If $E$ is an measureble set in the real line , with $m(E)=\infty$, then $\forall A \subset E$ is true that: $$ m_*(A)+m^*(E-A) = \infty \quad? $$ I think this statement is false!!!
Mi attempt:
Let $E_n=[n,n+1),\forall n\in\mathbb{Z}_+$,observe that how $E_n\cap E_m=\emptyset , d(E_n,E_m)>0$, since $$E=\bigcup E_n$$ then $$m(E)=\sum_{n=0}^{\infty} m(E_n)=\infty$$(Ok $m(E)=\infty$).
we know that $\exists A\subset E_0\subset [0,1],$such that, $m_*(A)=0$ and $m^*(A)=1$.
Repeat this construction in every $E_n$ , so $A_n\subset E_n:m_*(A_n)=0$ and $m^*(A_n)=1$.
How the sets $A_n$ they are dijoints and with positive distance ( by construction), since $$ A=\bigcup_{n=0}^{\infty} A_n$$ then follow that $$m_*(A)=\sum_{n=0}^{\infty}m_*(A_n)=0$$
Finally , how $A_n\subset E_n$ and $m(E_n)<\infty$, then $m*(E_n-A_n)=m^*(E_n)+m^*(A_n)=1-1=0$.

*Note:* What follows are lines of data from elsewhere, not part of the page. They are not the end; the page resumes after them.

(** The body of [for variableName in variableNames] (lines 162-352);
    [ref] is [preprocessedReferenceRunName] as the code before the loop
    left it. *)
Definition plot_variable (inputs : Legacy.SeaIceInputs) (d : Data)
    (ref variableName : string) : Res (list PlotCall) :=
  let compareWithObservations := Legacy.ice_compareWithObservations inputs in
  let plotsDirectory := Legacy.ice_plotsDirectory inputs in
  let mainRunName := Legacy.ice_mainRunName inputs in
  let withRef := negb (String.eqb ref "None") in
  let isArea := String.eqb variableName "iceAreaCell" in
  let isVolume := String.eqb variableName "iceVolumeCell" in
  let isThick := String.eqb variableName "iceThickCell" in
  (obsFiles <~ Python.dict_get (obsFileNames inputs) variableName ;;
   obsFileNameNH <~ py_index obsFiles 0 ;;
   obsFiles <~ Python.dict_get (obsFileNames inputs) variableName ;;
   obsFileNameSH <~ py_index obsFiles 1 ;;
   plotTitle <~ Python.dict_get plotTitles variableName ;;
   units <~ Python.dict_get unitsDictionary variableName ;;
   let variableNamefull :=
     if isThick then "iceVolumeCell"%string else variableName in
   _ <~ variable d variableNamefull ;;
   let figureNameNH :=
     (if withRef
      then plotsDirectory ++ "/" ++ variableName ++ "NH_" ++ mainRunName ++ "_" ++
           ref ++ ".png"
      else plotsDirectory ++ "/" ++ variableName ++ "NH_" ++ mainRunName ++
           ".png")%string in
   let figureNameSH :=
     (if withRef
      then plotsDirectory ++ "/" ++ variableName ++ "SH_" ++ mainRunName ++ "_" ++
           ref ++ ".png"
      else plotsDirectory ++ "/" ++ variableName ++ "SH_" ++ mainRunName ++
           ".png")%string in
   let titleNH := (plotTitle ++ " (NH), " ++ mainRunName ++ " (r)")%string in
   let titleSH := (plotTitle ++ " (SH), " ++ mainRunName ++ " (r)")%string in
   let newline := String (Ascii.ascii_of_nat 10) EmptyString in
   let titleNH :=
     (if compareWithObservations then
        if isArea then titleNH ++ newline ++ "SSM/I observations, annual cycle (k)"
        else if isVolume then titleNH ++ newline ++ "PIOMAS, annual cycle (k)"
        else titleNH
      else titleNH)%string in
   let titleSH :=
     (if compareWithObservations then
        if isArea then titleSH ++ newline ++ "SSM/I observations, annual cycle (k)"
        else if isVolume then titleSH ++ newline
        else titleSH
      else titleSH)%string in
   let titleNH :=
     (if withRef then titleNH ++ newline ++ " " ++ ref ++ " (b)" else titleNH)%string in
   let titleSH :=
     (if withRef then titleSH ++ newline ++ " " ++ ref ++ " (b)" else titleSH)%string in
   varSHObs <~
     (if isArea then
        _ <~ when compareWithObservations
               (_ <~ observed d obsFileNameNH "IceArea" ;;
                observed d obsFileNameSH "IceArea") ;;
        _ <~ when withRef
               (preprocessed d
                  (Legacy.ice_preprocessedReferenceDirectory inputs ++ "/icearea." ++
                   ref ++ ".year*.nc")) ;;
        Ok (Some "varSHObs"%string)
      else if isVolume then
        _ <~ when compareWithObservations (observed d obsFileNameNH "IceVol") ;;
        _ <~ when withRef
               (preprocessed d
                  (Legacy.ice_preprocessedReferenceDirectory inputs ++ "/icevol." ++
                   ref ++ ".year*.nc")) ;;
        Ok None
      else Ok None) ;;
   if isArea || isVolume then
     if compareWithObservations || withRef then
       let varsNH :=
         [Some "varNH"%string] ++
         (if compareWithObservations then [Some "varNHObs"%string] else []) ++
         (if withRef then [Some "varNHPreprocessed"%string] else []) in
       let varsSH :=
         [Some "varSH"%string] ++
         (if compareWithObservations then [varSHObs] else []) ++
         (if withRef then [Some "varSHPreprocessed"%string] else []) in
       let lineStyles :=
         ["r-"%string] ++
         (if compareWithObservations then ["k-"%string] else []) ++
         (if withRef then ["b-"%string] else []) in
       let lineWidths :=
         [(12#10)%Q] ++ (if compareWithObservations then [(12#10)%Q] else []) ++
         (if withRef then [(12#10)%Q] else []) in
       Ok [{| figureName := figureNameNH; title := titleNH; units := units;
              vars := varsNH; lineStyles := lineStyles; lineWidths := lineWidths |};
           {| figureName := figureNameSH; title := titleSH; units := units;
              vars := varsSH; lineStyles := lineStyles; lineWidths := lineWidths |}]
     else
       Ok [{| figureName :=
                (plotsDirectory ++ "/" ++ mainRunName ++ "." ++ variableName ++
                 ".png")%string;
              title := (plotTitle ++ ", NH (r), SH (k)" ++ newline ++
                        mainRunName)%string;
              units := units;
              vars := [Some "varNH"; Some "varSH"]%string;
              lineStyles := ["r-"; "k-"]%string;
              lineWidths := [12#10; 12#10]%Q |}]
   else if isThick then
     Ok [{| figureName :=
              (plotsDirectory ++ "/" ++ mainRunName ++ "." ++ variableName ++
               ".png")%string;
            title := (plotTitle ++ " NH (r), SH (k)" ++ newline ++
                      mainRunName)%string;
            units := units;
            vars := [Some "varNH"; Some "varSH"]%string;
            lineStyles := ["r-"; "k-"]%string;
            lineWidths := [12#10; 12#10]%Q |}]
   else
     Raise (ValueError
              ("variableName variable " ++ variableName ++
               " not supported for plotting")))%res.

(** The loop: the calls made before it ended, and how it ended. *)
Fixpoint plot_loop (inputs : Legacy.SeaIceInputs) (d : Data) (ref : string)
    (names : list string) : list PlotCall * Res unit :=
  match names with
  | [] => ([], Ok tt)
  | variableName :: rest =>
      match plot_variable inputs d ref variableName with
      | Raise e => ([], Raise e)
      | Ok calls =>
          let '(more, r) := plot_loop inputs d ref rest in (calls ++ more, r)
      end
  end.

Definition plots (inputs : Legacy.SeaIceInputs) (d : Data) (ref : string)
    : list PlotCall * Res unit :=
  plot_loop inputs d ref variableNames.

End SeaIcePlots.

(** ** More concrete runs *)

Module Cases.

(** Three monthly files of run A, seven regions of which two are plotted. *)
Definition streams : Shared.StreamsFile :=
  {| Shared.readpath := fun stream =>
       if String.eqb stream "restart" then Ok ["mpaso.rst.0002-01-01.nc"%string]
       else Ok ["mht.0001-01.nc"%string];
     Shared.readpath_between := fun _ _ _ _ =>
       Ok ["ts.0001-01.nc"; "ts.0001-02.nc"; "ts.0001-03.nc"]%string;
     Shared.find_stream := fun _ => Ok "timeSeriesStatsOutput"%string;
     Shared.get_simulation_start_time := Ok "0001-01-01_00:00:00"%string |}.

Definition region_names : list string :=
  ["arctic"; "equatorial"; "so"; "nino3"; "nino4"; "nino3.4"; "global"]%string.

Definition region_titles : list string :=
  ["Arctic"; "Equatorial (15S-15N)"; "Southern Ocean"; "Nino 3"; "Nino 4";
   "Nino 3.4"; "Global Ocean"]%string.
Lemma frames_set_impl i : frames (set_impl i).
Proof.
  intros c out. unfold set_impl, with_stdout. cbn. now rewrite app_nil_r.
Qed.

Lemma frames_file_exists p : frames (file_exists p).
Proof.
  intros c out. unfold file_exists, with_stdout. cbn. now rewrite app_nil_r.
Qed.

Lemma frames_write_lines p ls : frames (write_lines p ls).
Proof.
  intros c out. unfold write_lines, with_stdout. cbn. now rewrite app_nil_r.
Qed.

Lemma frames_conn : frames DatabaseDataSink.conn.
Proof.
  intros c out. unfold DatabaseDataSink.conn, with_stdout. cbn.
  destruct (impl (self c)); cbn; now rewrite app_nil_r.
Qed.

Lemma frames_api : frames APIDataSink.api.
Proof.
  intros c out. unfold APIDataSink.api, with_stdout. cbn.
  destruct (impl (self c)); cbn; now rewrite app_nil_r.
Qed.

Lemma frames_bind {A B} (m : M A) (k : A -> M B) :
  frames m -> (forall a, frames (k a)) -> frames (mbind m k).
Proof.
  intros Hm Hk c out. unfold mbind. rewrite (Hm c out).
  destruct (m (with_stdout c [])) as [c1 [a|e]]; cbn [fst snd].
  - pose proof (Hk a c1 (stdout (env c1))) as H2.
    rewrite with_stdout_id in H2.
    rewrite (Hk a c1 (out ++ stdout (env c1))), H2.
    destruct (k a (with_stdout c1 [])) as [c2 r2]. cbn [fst snd].
    unfold with_stdout. cbn. now rewrite app_assoc.
  - reflexivity.
Qed.


Lemma files_ret {A} (a : A) : leaves_files (ret a).
Proof. intros c; reflexivity. Qed.

Lemma files_raise {A} e : leaves_files (@raise A e).
Proof. intros c; reflexivity. Qed.

Lemma files_lift {A} (r : result A) : leaves_files (lift r).
Proof. intros c; reflexivity. Qed.

Lemma files_get_self : leaves_files get_self.
Proof. intros c; reflexivity. Qed.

But $$m^*(E-A)\leq\sum_{n=0}^{\infty}m^*(E_n-A_n)=0$$
Can you help me to verify if this mi prove is correct.
Thanks !!!
Since $m_*(A)=0$, we have $m^*(E-A)=1$. The same holds for each $E_n$ and $A_n$. So the last equation in your proof is not correct. The $0$ at the end should be $\infty$, and that destroys the proof.
A minor point: The distance between $E_n$ and $E_{n+1}$ is $0$. The reason this correction is minor is that your argument didn't use any information about distance.